The immunoreactivity of anti-PI3K  (Figure 1) and anti-AKT (Figure 2) antibodies were observed as moderate/strong (2/3) and the immunoreactivity of anti-PTEN was observed as strong/very strong (3/4) in the Control group. Decreased immunoreactivities were detected on anti-PI3K (Figure 3) and anti-AKT (Figure 4) on MDA-MB-231 cells in Rapamycine treated group, compared with the Control group (p<0.05). The immunorecativity of anti-PTEN was observed as unchanged (p>0.05).

In this study, Rapamycine has been shown to be effective on PI3K-AKT signaling pathway on invasive breast cancer cell lines MDA-MB-231. PTEN is a dual effective protein/lipid phosphatase which plays an important role in human cancer because of the decreased activity caused by mutation, deletion and methylation. Several cellular systems have different tumor growth properties such as Ras, PIP3; so it was thought that mTOR inhibitors might be beneficial for additional therapy and new drug development on cancer treatment.

References :

1. Figlin RA, et al.. JNCCN 2008; 6: 1-20

2. Zhang HY, et al.. Oncology Letters 2013; 6: 161-168

3. Zaytseva YY, et al.. Cancer Letters 2012; 319: 1-7

The material used in this project was funded by Scientific Research Committe of Celal Bayar University (Project Number: 2011-038)

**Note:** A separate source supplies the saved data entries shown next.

(* ===== verification/WizardProofs.v ===== *)
(** * One pipeline per browser

    What the guards and the memory of the wizard's pages amount to, for any
    order of user actions, answers and navigation. *)

From S2P Require Import Prelude Js Contracts Schemas Http Graph Database Documents Repository RepositoryProofs.
From S2P Require Import SchedulerService Uploads UploadProofs PipelineRoutes PipelineRouteProofs ControlPlane.
From S2P Require Import BuilderDraft BrowserClient BrowserProofs QueryCache CachedControlPlane Wizard.

(** The calls that succeeded, with the pipeline each answered with. *)
Definition successes (results : list SaveResult) : list (SaveCall * Pipeline) :=
  omap (λ r, match result_answer r with Ok p => Some (result_call r, p) | Throw _ => None end) results.

Lemma successes_app l k : successes (l ++ k) = successes l ++ successes k.
Proof. apply omap_app. Qed.

(** Nothing was saved, or one pipeline was created and everything else
    updated it. *)
Definition one_pipeline (results : list SaveResult) : Prop :=
  successes results = [] ∨
  ∃ request p rest, successes results = (CallCreate request, p) :: rest ∧
    ∀ call q, (call, q) ∈ rest → ∃ r, call = CallUpdate (pipeline_id p) r.

Section steps.
Context {W : Type}.
Context (onCreate : PipelineCreateRequest → CLIENT W Pipeline) (onUpdate : string → PipelineUpdateRequest → CLIENT W Pipeline).
Context (readDetail : string → CLIENT W Pipeline).
Hypothesis update_keeps_id : ∀ id r w p w', onUpdate id r w = (Ok p, w') → pipeline_id p = id.

Abbreviation step := (browserStep onCreate onUpdate readDetail).

(** No reload, no page left while it saves, and no resuming that fails. *)
Definition calm (e : BrowserEvent) (st : Browser * W) : Prop :=
  match e with
  | Reloads _ => False
  | Leaves => inFlight st.1 = []
  | Resumes capabilities => ∀ id, view st.1 = Resuming id → resumedDraft (readDetail id st.2).1 capabilities ≠ None
  | Refetches failed => failed = false
  | _ => True
  end.

(** The page works on the pipeline [known], if there is one yet. *)
Definition view_on (known : option string) (v : View) : Prop :=
  match v with
  | Elsewhere => True
  | Resuming id => known = Some id
  | Editing wizard failed => failed ≠ Some true ∧ wizard_pipelineId wizard = known
  end.

Definition call_on (known : option string) (call : SaveCall) : Prop :=
  match call with CallCreate _ => known = None | CallUpdate id _ => known = Some id end.

Record steady (known : option string) (b : Browser) : Prop := {
  steady_stored : storedId b = known;
  steady_view : view_on known (view b);
  steady_calls : Forall (call_on known) (inFlight b);
  steady_one : length (inFlight b) ≤ 1;
  steady_left : leftInFlight b = [] }.

Lemma render_steady known b : view_on known (view b) → render b = b.
Proof. unfold render. destruct (view b) as [| |wizard [[]|]]; by intros []. Qed.

(** The pipeline known after what was answered. *)
Definition knownAfter (known : option string) (results : list SaveResult) : option string :=
  match known, successes results with
  | None, (_, p) :: _ => Some (pipeline_id p)
  | _, _ => known
  end.

Definition step_shape (known : option string) (results : list SaveResult) : Prop :=
  length results ≤ 1 ∧ ∀ call p, (call, p) ∈ successes results → call_on known call ∧ ∀ id, known = Some id → pipeline_id p = id.

Lemma perform_keeps_id call w p w' known : call_on known call → perform onCreate onUpdate call w = (Ok p, w') →
  ∀ id, known = Some id → pipeline_id p = id.
Proof.
  destruct call as [r|id' r]; simpl; intros -> Hp id; [done|]. intros [= <-]. by eapply update_keeps_id.
Qed.

Definition steadily (known : option string) (x : (Browser * W) * list SaveResult) : Prop :=
  steady (knownAfter known x.2) x.1.1 ∧ step_shape known x.2.

Lemma steadily_quiet known b w : steady known b → steadily known (b, w, []).
Proof.
  intros Hb. split; [by destruct known|]. split; [simpl; lia|]. intros ? ? Hin. by apply elem_of_nil in Hin.
Qed.

(** The answer to the one request of the page. *)
Lemma settles_steady known b w index wizard failed call : steady known b → view b = Editing wizard failed →
  inFlight b !! index = Some call →
  steadily known (step (Settles index) (b, w)).
Proof.
  intros [Hs Hv Hc H1 Hl] Hview Hcall. cbn [browserStep]. rewrite Hview, Hcall. rewrite Hview in Hv. destruct Hv as [Hfailed Hid].
  destruct (inFlight b) as [|c [|]] eqn:Hflight; [done| |simpl in H1; lia].
  destruct index as [|index]; [|done]. injection Hcall as ->.
  assert (call_on known call) as Hon by (by inversion Hc).
  destruct (perform onCreate onUpdate call w) as [[p|e] w'] eqn:Hp; simpl.
  - pose proof (perform_keeps_id call w p w' known Hon Hp) as Hkeep. split.
    + destruct call as [r|id r]; simpl in Hon; rewrite Hon.
      * rewrite render_steady with (known := Some (pipeline_id p)) by done. split; simpl; try done; lia.
      * rewrite render_steady with (known := Some id) by (split; [done|simpl; by rewrite (Hkeep id Hon)]).
        split; simpl; try done; [by rewrite Hs|by rewrite (Hkeep id Hon)|lia].
    + split; [simpl; lia|]. intros call' p' Hin. apply list_elem_of_singleton in Hin. by injection Hin as -> ->.
  - split; [|split; [simpl; lia|intros ? ? Hin; by apply elem_of_nil in Hin]].
    cbn [fst snd]. assert (knownAfter known [{| result_call := call; result_answer := Throw e |}] = known) as -> by (by destruct known).
    rewrite render_steady with (known := known) by done. split; simpl; try done; lia.
Qed.

Lemma saves_steady known b w wizard failed : steady known b → view b = Editing wizard failed →
  steadily known (step Saves (b, w)).
Proof.
  intros Hb Hview. cbn [browserStep]. rewrite Hview. unfold save.
  destruct (negb (canSave wizard) || bool_decide (inFlight b ≠ []) || saveInFlight wizard) eqn:Hguard;
    [by apply steadily_quiet|].
  destruct Hb as [Hs Hv Hc H1 Hl]. rewrite Hview in Hv.
  apply orb_false_iff in Hguard as [[_ Hfree]%orb_false_iff _]. apply bool_decide_eq_false in Hfree.
  assert (inFlight b = []) as Hempty by (by destruct (inFlight b); [|destruct Hfree]).
  rewrite render_steady with (known := known) by done. apply steadily_quiet. destruct Hv as [Hf Hid]. rewrite Hempty.
  split; simpl; try done; try lia. constructor; [|done]. unfold saveRequest. rewrite Hid. by destruct known.
Qed.

Lemma step_steady known e b w : steady known b → calm e (b, w) → steadily known (step e (b, w)).
Proof.
  intros Hb Hcalm. destruct e as [|capabilities|refailed|e| |index|index| |reached]; [cbn [browserStep]..|].
  - destruct (view b) eqn:Hview; apply steadily_quiet; try done. destruct Hb as [Hs Hv Hc H1 Hl].
    rewrite Hs. destruct known; by split.
  - destruct (view b) as [|id|] eqn:Hview; try by apply steadily_quiet.
    simpl in Hcalm. specialize (Hcalm id Hview). destruct (readDetail id w) as [detail w'].
    simpl in Hcalm. destruct (resumedDraft detail capabilities) as [d|]; [|done]. apply steadily_quiet.
    destruct Hb as [Hs Hv Hc H1 Hl]. rewrite Hview in Hv. by split.
  - simpl in Hcalm. subst refailed. destruct (view b) as [| |wizard [old|]] eqn:Hview; apply steadily_quiet; try done.
    destruct Hb as [Hs Hv Hc H1 Hl]. rewrite Hview in Hv. destruct Hv as [_ Hid]. by split.
  - destruct (view b) as [| |wizard failed] eqn:Hview; apply steadily_quiet; try done.
    destruct Hb as [Hs Hv Hc H1 Hl]. rewrite Hview in Hv. by split.
  - destruct (view b) as [| |wizard failed] eqn:Hview; try by apply steadily_quiet.
    pose proof (saves_steady known b w wizard failed Hb Hview) as Hs. cbn [browserStep] in Hs. by rewrite Hview in Hs.
  - destruct (view b) as [| |wizard failed] eqn:Hview; try by apply steadily_quiet.
    destruct (inFlight b !! index) as [call|] eqn:Hcall; [|by apply steadily_quiet].
    pose proof (settles_steady known b w index wizard failed call Hb Hview Hcall) as Hs. cbn [browserStep] in Hs.
    by rewrite Hview, Hcall in Hs.
  - pose proof (steady_left known b Hb) as Hl. rewrite Hl, lookup_nil. destruct (view b); by apply steadily_quiet.
  - simpl in Hcalm. destruct Hb as [Hs Hv Hc H1 Hl].
    destruct (view b); apply steadily_quiet; split; simpl; try done; try lia; by rewrite Hl, Hcalm.
  - done.
Qed.
End steps.

(** ** Histories *)

Section runs.
Context {W : Type}.
Context (onCreate : Z → PipelineCreateRequest → CLIENT W Pipeline) (onUpdate : Z → string → PipelineUpdateRequest → CLIENT W Pipeline).
Context (readDetail : Z → string → CLIENT W Pipeline).
Hypothesis update_keeps_id : ∀ now id r w p w', onUpdate now id r w = (Ok p, w') → pipeline_id p = id.

Fixpoint calmly (events : list (Z * BrowserEvent)) (st : Browser * W) : Prop :=
  match events with
  | [] => True
  | (now, e) :: events => calm (readDetail now) e st ∧
      calmly events (browserStep (onCreate now) (onUpdate now) (readDetail now) e st).1
  end.

(** What a history saved, when the pipeline [known] was known before. *)
Definition saved_on (known : option string) (results : list SaveResult) : Prop :=
  match known with
  | None => one_pipeline results
  | Some id => ∀ call q, (call, q) ∈ successes results → (∃ r, call = CallUpdate id r) ∧ pipeline_id q = id
  end.

Lemma saved_on_app known results results' : step_shape known results → saved_on (knownAfter known results) results' →
  saved_on known (results ++ results').
Proof.
  intros [Hlen Hcalls] Hrest. destruct known as [id|]; simpl in *.
  - intros call q. rewrite successes_app, elem_of_app. intros [Hin|Hin]; [|by apply Hrest].
    destruct (Hcalls call q Hin) as [Hon Hid]. split; [|by apply Hid].
    destruct call as [r|id' r]; [done|]. injection Hon as ->. by exists r.
  - unfold knownAfter in Hrest. unfold one_pipeline. rewrite successes_app.
    destruct results as [|[call [p|e]] [|? ?]]; simpl in *; [done| |lia|done|lia].
    destruct (Hcalls call p) as [Hon _]; [by left|]. destruct call as [r|id r]; [|done].
    right. exists r, p, (successes results'). split; [done|]. intros call q Hin. apply Hrest in Hin as [? _]. done.
Qed.

Lemma knownAfter_app known results results' :
  knownAfter known (results ++ results') = knownAfter (knownAfter known results) results'.
Proof.
  unfold knownAfter. rewrite successes_app. destruct known; [done|]. by destruct (successes results) as [|[]].
Qed.

Lemma run_steady events known b w : steady known b → calmly events (b, w) →
  let out := browserRun onCreate onUpdate readDetail events (b, w) in
  steady (knownAfter known out.2) out.1.1 ∧ saved_on known out.2.
Proof.
  revert known b w. induction events as [|[now e] events IH]; intros known b w Hb Hcalm; cbn [browserRun calmly] in *.
  - split; [by destruct known|]. destruct known; simpl; [intros ? ? Hin; by apply elem_of_nil in Hin|by left].
  - destruct Hcalm as [He Hcalm].
    destruct (step_steady (onCreate now) (onUpdate now) (readDetail now) (update_keeps_id now) known e b w Hb He) as [Hb' Hshape].
    destruct (browserStep _ _ _ e (b, w)) as [[b' w'] results]. cbn [fst snd] in *.
    specialize (IH _ b' w' Hb' Hcalm). destruct (browserRun _ _ _ events (b', w')) as [st results']. simpl in *.
    destruct IH as [Hsteady Hsaved]. rewrite knownAfter_app. split; [done|]. by apply saved_on_app.
Qed.
End runs.

(** ** Over the control plane *)

Section composed.
Context `{!Uuids, !Formats}.
Context (catalog : list ComponentMetadata) (token token' : string) (owner : string).

Lemma updatePipeline_id user id update now d p d' :
  Repository.updatePipeline user id update now d = (Ok (Some p), d') → pipeline_id p = id.
Proof.
  intros (_ & _ & _ & Hm)%updatePipeline_ok.
  apply updatePipelineInTransaction_ok in Hm as (row & old & g & _ & _ & _ & _ & _ & Hm). cbv zeta in Hm.
  destruct Hm as (_ & Hhead & _ & (ts & _ & _ & ->)%hydratePipeline_ok). simpl.
  apply head_elem_of, list_elem_of_fmap in Hhead as (r & -> & [<- _]%list_elem_of_filter). done.
Qed.

Lemma updateRoute_id id request now d response p d' : updateRoute (Some owner) id request now d = (Ok response, d') →
  response_ok response = true → body response ≫= asPipeline = Some p → pipeline_id p = id.
Proof.
  unfold updateRoute. destruct (parseDetailRequest id) as [id'|] eqn:Hid; [|by intros [= <- <-]].
  assert (id' = id) as -> by (unfold parseDetailRequest in Hid; destruct (is_uuid id); by simplify_eq).
  destruct (parseUpdateRequest request) as [u|]; [|by intros [= <- <-]].
  destruct (Repository.updatePipeline owner id u now d) as [[[q|]|e] d1] eqn:Hu.
  - pose proof (updatePipeline_id _ _ _ _ _ _ _ Hu) as Hq.
    destruct (pipelineSchema q) eqn:Hschema.
    + erewrite answering_ok; cycle 1.
      { rewrite bind_run, Hu. cbv beta iota. rewrite bind_run, claimPipelineUploads_run. cbv beta iota zeta.
        rewrite bind_run. unfold lift, parse. by rewrite Hschema. }
      intros [= <- <-] _. simpl. rewrite Hschema. by intros [= <-].
    + erewrite answering_throw; cycle 1.
      { rewrite bind_run, Hu. cbv beta iota. rewrite bind_run, claimPipelineUploads_run. cbv beta iota zeta.
        rewrite bind_run. unfold lift, parse. by rewrite Hschema. }
      by intros [= <- <-].
  - erewrite answering_ok by (by rewrite bind_run, Hu). by intros [= <- <-].
  - erewrite answering_throw by (by rewrite bind_run, Hu). destruct e; simpl; by intros [= <- <-].
Qed.

Lemma client_update_id now id update d p d' :
  QueryCache.update (pipelineApiClient catalog token token' owner now) id update d = (Ok p, d') → pipeline_id p = id.
Proof.
  simpl. unfold client_update. destruct (is_uuid id); [|done]. rewrite parsed_run by done.
  destruct (pipelineUpdateRequestSchema update); [|done]. rewrite parsed_run by done. rewrite fetch_run. cbn [controlPlane].
  change (getApiSession (signed_in owner)) with (Some owner).
  destruct (updateRoute _ _ _ _ d) as [[response|e] d1] eqn:Hroute; [|done].
  unfold readAnswer. simpl. destruct (response_ok response) eqn:Hok; [|done].
  destruct (body response ≫= asPipeline) as [q|] eqn:Hbody; [|done]. intros [= <- <-]. by eapply updateRoute_id.
Qed.

#[local] Abbreviation clients := (pipelineApiClient catalog token token' owner).

(** C12: while a browser is used without reloading it, without leaving a page
    that saves and without a failure to resume, its wizard has at most one
    request in flight, creates one pipeline and directs everything it saves
    later, also on the pages opened after that, to that pipeline, whose
    identifier it remembers. *)
Theorem one_pipeline_per_browser {C} `{!QueryClient C} (events : list (Z * BrowserEvent)) (d : Database) (c : C) :
  calmly (createPipeline clients) (updatePipeline clients) (detailQuery clients) events (newBrowser, (d, c)) →
  let '((b, _), results) := pageRun clients events (newBrowser, (d, c)) in
  one_pipeline results ∧ length (inFlight b) ≤ 1 ∧ storedId b = (pipeline_id ∘ snd <$> head (successes results)).
Proof.
  intros Hcalm. assert (steady None newBrowser) as Hnew by (split; simpl; try done; lia).
  assert (∀ now id r (w : Database * C) p w', updatePipeline clients now id r w = (Ok p, w') → pipeline_id p = id) as Hkeep.
  { intros now id r [d' c'] p w'. unfold updatePipeline, mutate. cbn [mutationFn updatePipelineMutationOptions fst snd].
    destruct (QueryCache.update _ id r d') as [[q|e] d1] eqn:Hu; [|done]. intros [= <- _]. by eapply client_update_id. }
  pose proof (run_steady _ _ _ Hkeep events None newBrowser (d, c) Hnew Hcalm) as [Hsteady Hsaved].
  unfold pageRun. destruct (browserRun _ _ _ events _) as [[b w] results]. simpl in *.
  split; [done|]. split; [apply Hsteady|]. rewrite (steady_stored _ _ Hsteady). unfold knownAfter.
  by destruct (successes results) as [|[]].
Qed.
End composed.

Fig. 1: Immunoreactivity of anti-PI3K on MDA-MB 231 cells in the Control group.

Fig. 2: Immunoreactivity of anti-AKT on MDA-MB 231 cells in the Control group.

Fig. 3: Immunoreactivity of anti-PI3K on MDA-MB 231 cells in the Rapamycine-treated group.

Fig. 4: Immunoreactivity of anti-AKT on MDA-MB 231 cells in the Rapamycine-treated group.